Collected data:
<<<<
(** The rounds of [mutate], sixteen at most; each has the changes other nodes
    commit before it loads the state, and the inputs of its writes. *)
Fixpoint mutate {R} (fn : LocalAuthenticator -> LocalAuthenticator * R) (now : Z) (c : ClusterAuthenticator)
    (s : option ClusterAuthState) (rounds : list (list cas_inputs * cas_inputs))
    : ClusterAuthenticator * option ClusterAuthState * (cluster_error + R) :=
  match rounds with
  | [] => (c, s, inl ErrContention)
  | (ins, i) :: rounds =>
      match sync c s ins with
      | (c, s, inl err) => (c, s, inl err)
      | (c, s, inr st) =>
          match mutate_round fn now c s st i with
          | (c, s, inl err) => (c, s, inl err)
          | (c, s, inr (Some r)) => (c, s, inr r)
          | (c, s, inr None) => mutate fn now c s rounds
          end
      end
  end.
End cluster.

(** ** The replicated value *)

Section shared.
Context `{!AuthEnv} {CE : ClusterEnv}.
Implicit Types s : option ClusterAuthState.

(** Receipts are those of the last revisions, the oldest first. *)
Definition shared_ok (s : option ClusterAuthState) : Prop :=
  match s with
  | None => True
  | Some st => 0 < cs_Revision st /\
      length (cs_Receipts st) = Nat.min clusterAuthReceiptLimit (Z.to_nat (cs_Revision st)) /\
      forall k r, cs_Receipts st !! k = Some r ->
        rc_Revision r = cs_Revision st - Z.of_nat (length (cs_Receipts st)) + 1 + Z.of_nat k
  end.

Definition revision (s : option ClusterAuthState) : Z := match s with Some st => cs_Revision st | None => 0 end.
Definition receipts (s : option ClusterAuthState) : list ClusterAuthReceipt :=
  match s with Some st => cs_Receipts st | None => [] end.

(** A change that takes effect. *)
Definition takes (s : option ClusterAuthState) (change : ClusterAuthChange) : Prop :=
  revision s = cc_Expected change /\ cc_WriteID change <> "" /\ revision s <> maxUint64 /\
  validateClusterAuthData (cc_Data change) = true.

Lemma apply_change_cases s change :
  (takes s change /\ exists st, apply_change s change = Some st /\ BuildClusterAuthState s change = inr (Some st) /\
     cs_Revision st = revision s + 1 /\ cs_Data st = cc_Data change /\
     cs_Receipts st = last_n clusterAuthReceiptLimit (receipts s ++ [MkReceipt (revision s + 1) (cc_WriteID change)])) \/
  (~ takes s change /\ apply_change s change = s).
Proof.
  unfold takes, apply_change, BuildClusterAuthState. fold (revision s). fold (receipts s).
  case_decide as H1; [right; tauto|]. case_decide as H2; [right; tauto|]. case_decide as H3; [right; tauto|].
  destruct (validateClusterAuthData (cc_Data change)) eqn:Ev; simpl; [left|right; split; [naive_solver|done]].
  split; [done|]. eexists. split; [done|]. split; [done|]. simpl. split; [done|]. split; [done|].
  case_decide as Hl; [done|]. unfold last_n. set (l := receipts s ++ _) in *.
  replace (length l - clusterAuthReceiptLimit)%nat with O by lia. done.
Qed.

Lemma apply_change_ok s change : shared_ok s -> shared_ok (apply_change s change).
Proof.
  intros Hs. destruct (apply_change_cases s change) as [(_ & st & -> & _ & Er & _ & El)|[_ ->]]; [|done].
  assert (0 <= revision s /\ length (receipts s) = Nat.min clusterAuthReceiptLimit (Z.to_nat (revision s)) /\
    forall k r, receipts s !! k = Some r -> rc_Revision r = revision s - Z.of_nat (length (receipts s)) + 1 + Z.of_nat k)
    as (H0 & Hlen & Hrev).
  { destruct s as [st0|]; simpl in *; [destruct Hs as (? & ? & ?); split; [lia|done]|]. split; [lia|]. split; [done|].
    intros k r Hk. by rewrite lookup_nil in Hk. }
  unfold shared_ok. split; [lia|]. rewrite El. unfold last_n. rewrite length_drop, length_app. cbn [length].
  unfold clusterAuthReceiptLimit in *. split; [lia|]. intros k r. rewrite lookup_drop, lookup_app_Some.
  intros [Hk|[Hge Hk]].
  - apply lookup_lt_Some in Hk as Hlt. apply Hrev in Hk. lia.
  - apply list_lookup_singleton_Some in Hk as [Hk <-]. simpl. lia.
Qed.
>>>>
EXERCISE BRIEF: The answer must hold exactly the lines of the entries above, from the first line through the line that contains "i) :: rounds =>", and no others.

ANSWER BOX:
(** The rounds of [mutate], sixteen at most; each has the changes other nodes
    commit before it loads the state, and the inputs of its writes. *)
Fixpoint mutate {R} (fn : LocalAuthenticator -> LocalAuthenticator * R) (now : Z) (c : ClusterAuthenticator)
    (s : option ClusterAuthState) (rounds : list (list cas_inputs * cas_inputs))
    : ClusterAuthenticator * option ClusterAuthState * (cluster_error + R) :=
  match rounds with
  | [] => (c, s, inl ErrContention)
  | (ins, i) :: rounds =>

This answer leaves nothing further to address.